Legal Information Industry: Anticompetitive and Unfair Business Practices
From LisVendor dot Info
In 2007, three legal publishing corporations controlled 85 percent of North America’s legal publishing market, valued at $4.4 billion. By acquiring potential rivals and pursuing unfair business practices, they have used their dominant market positions to bar entry or restrain competition by smaller competitors. Their anticompetitive conduct has significantly harmed law libraries and other consumers. One type of harm involves rapidly escalating costs to maintain supplemented legal publications. The 1996 and 2004 AALL Price Indexes for Legal Publications show that costs of all types of supplemented legal publications increased five times faster than inflation between 1973 and 1996, a period of rapid consolidation in the legal information industry. Costs of supplemented treatises increased two and a half times faster than inflation between 1998 and 2004. According to a representative sample, Kendall Svengalis found that the largest legal publisher, Thomson-West, charged an "annual compounded rate of more than 11.5%" for its supplemented titles between 1995 and 2006. (2008 Legal Information Buyer's Guide and Reference Manual, at 17-18) Economist Mark McCabe has attributed such cost escalation to the anticompetitive effect of the 1996 merger between Thomson Corporation and West Publishing Company.
Unfair business practices
Here is a sample of unfair business practices:
deceptive advertisement; inaccurate price listings; non-disclosure demands in contracts; contractual restrictions of user copyright protections; incomplete disclosures about licensing restrictions; tying unwanted or defective products to purchase of subscriptions; opaque, confusing, and deceptive pricing models for online subscriptions and for "bundled" portfolios of print or print-and-online subscriptions; inclusion of more or fewer titles than requested in bundled subscription contracts, with inadequate or no options for correction; continuing, systemwide errors in invoicing for offered renewal discounts; misrepresentations of dates of publication coverage; automatic billing for remotely related subscriptions; automatic subscription renewals without customer consent; and serious, widespread failures in editing, indexing, updating, and revising of publications.
The harmful consequences of anti-consumer practices
These practices have exacted enormous, if unknown, cost to law libraries and allied consumers, whether directly, in wasted spending, or indirectly, in foreclosed opportunities for more productive spending and more productive legal research. In at least two ways, law libraries have sustained disproportionate injury. First, their budget increases have lagged far behind the pace of increases in conduct-related costs. Second, although the U.S. has more than a million attorneys, over 3000 law libraries account for a large share of legal publishing spending in the U.S.. Of total spending by law libraries, estimates vary from $2.4 billion in 1995 - then more half of the U.S. market for commercial legal publication - to $1.2 billion in 2001. Of course, the economic crisis has compounded the dire financial outlook of law libraries, and they have responded with growing cutbacks in print collections and online subscriptions. Even law firm libraries have have been reported “fighting hard against the most egregious price increases.”

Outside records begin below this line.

(** * Audio extraction pipeline ([app.py]): model and verified properties

    The program saves an uploaded video into a temporary directory, runs
    the external [ffmpeg] executable to extract a WAV track, optionally
    runs it again to produce an MP3, reads the resulting file and returns
    its bytes.  Everything the program does is an effect on its
    environment, so the embedding is a state-and-exception monad over a
    [World] made of

    - a POSIX-like file system (directories, regular files, path walk),
    - the list of [subprocess.run] invocations made so far,
    - the messages shown through [st.error],
    - the memo table of the [@st.cache_data] decorator,
    - the names the temporary-name generator will produce.

    The executable found on the PATH and the UTF-8 decoder are parameters
    of the development: the program never looks inside them.

    Bounds of the model: no symbolic links, no permissions, no disk
    quota; a Python [str] is represented by its byte encoding; the
    limits on names and paths are those of Linux; a missing path
    component is reported as [ENOENT] also when a trailing slash follows
    it; the memo table is keyed on the argument values, not on
    their hash; the default value of [output_format] is written out at
    every call. *)

From Stdlib Require Import ZArith Ascii String.
From stdpp Require Import gmap strings list fin_maps.

Local Open Scope string_scope.

(** ** Data *)

Definition bytes := list Byte.byte.

#[global] Instance byte_eq_dec : EqDecision Byte.byte := Byte.byte_eq_dec.
#[global] Instance byte_countable : Countable Byte.byte :=
  inj_countable Byte.to_N Byte.of_N Byte.of_to_N.

(** A resolved path: the components from the root directory down. *)
Definition path := list string.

The same types of harm to law libraries extend to allied consumers and the practice of law. A majority of attorneys work in firms with five or fewer attorneys. Often having limited or no access to Westlaw or Lexis, they depend on law libraries for research. Even attorneys of AmLaw 200 firms need research materials from other law libraries. As law libraries shrink print collections, and further restrict access to costly online services, attorney users of law libraries will pay more for research alternatives or decide they can not afford more diligent research. Moreover, attorney customers of legal information sellers (LIS) have increasingly unaffordable, and less reliable, resources for finding and understanding the law, due to the soaring costs and declining quality of commercial legal publication. Solo practitioners and small law firms appear especially vulnerable to anti-consumer practices by some LIS, because, unlike larger firms, they typically do not employ law librarians. (A former industry executive told Svengalis that law librarians "are viewed as the major obstacle to the publishers' ability to roll over the lawyer market.")
In fact, a more general gap continues to grow in America between those who can and cannot access costly, commercial legal publication and related, online services. Soaring costs have undermined the capacity of law libraries to narrow the gap. A more competitive market would allow smaller LIS to enter the market or expand their offerings at more affordable cost. If other LIS refrained from unfair business practices, law libraries and other consumers would achieve considerable savings, and sales of editorially defective publications would end.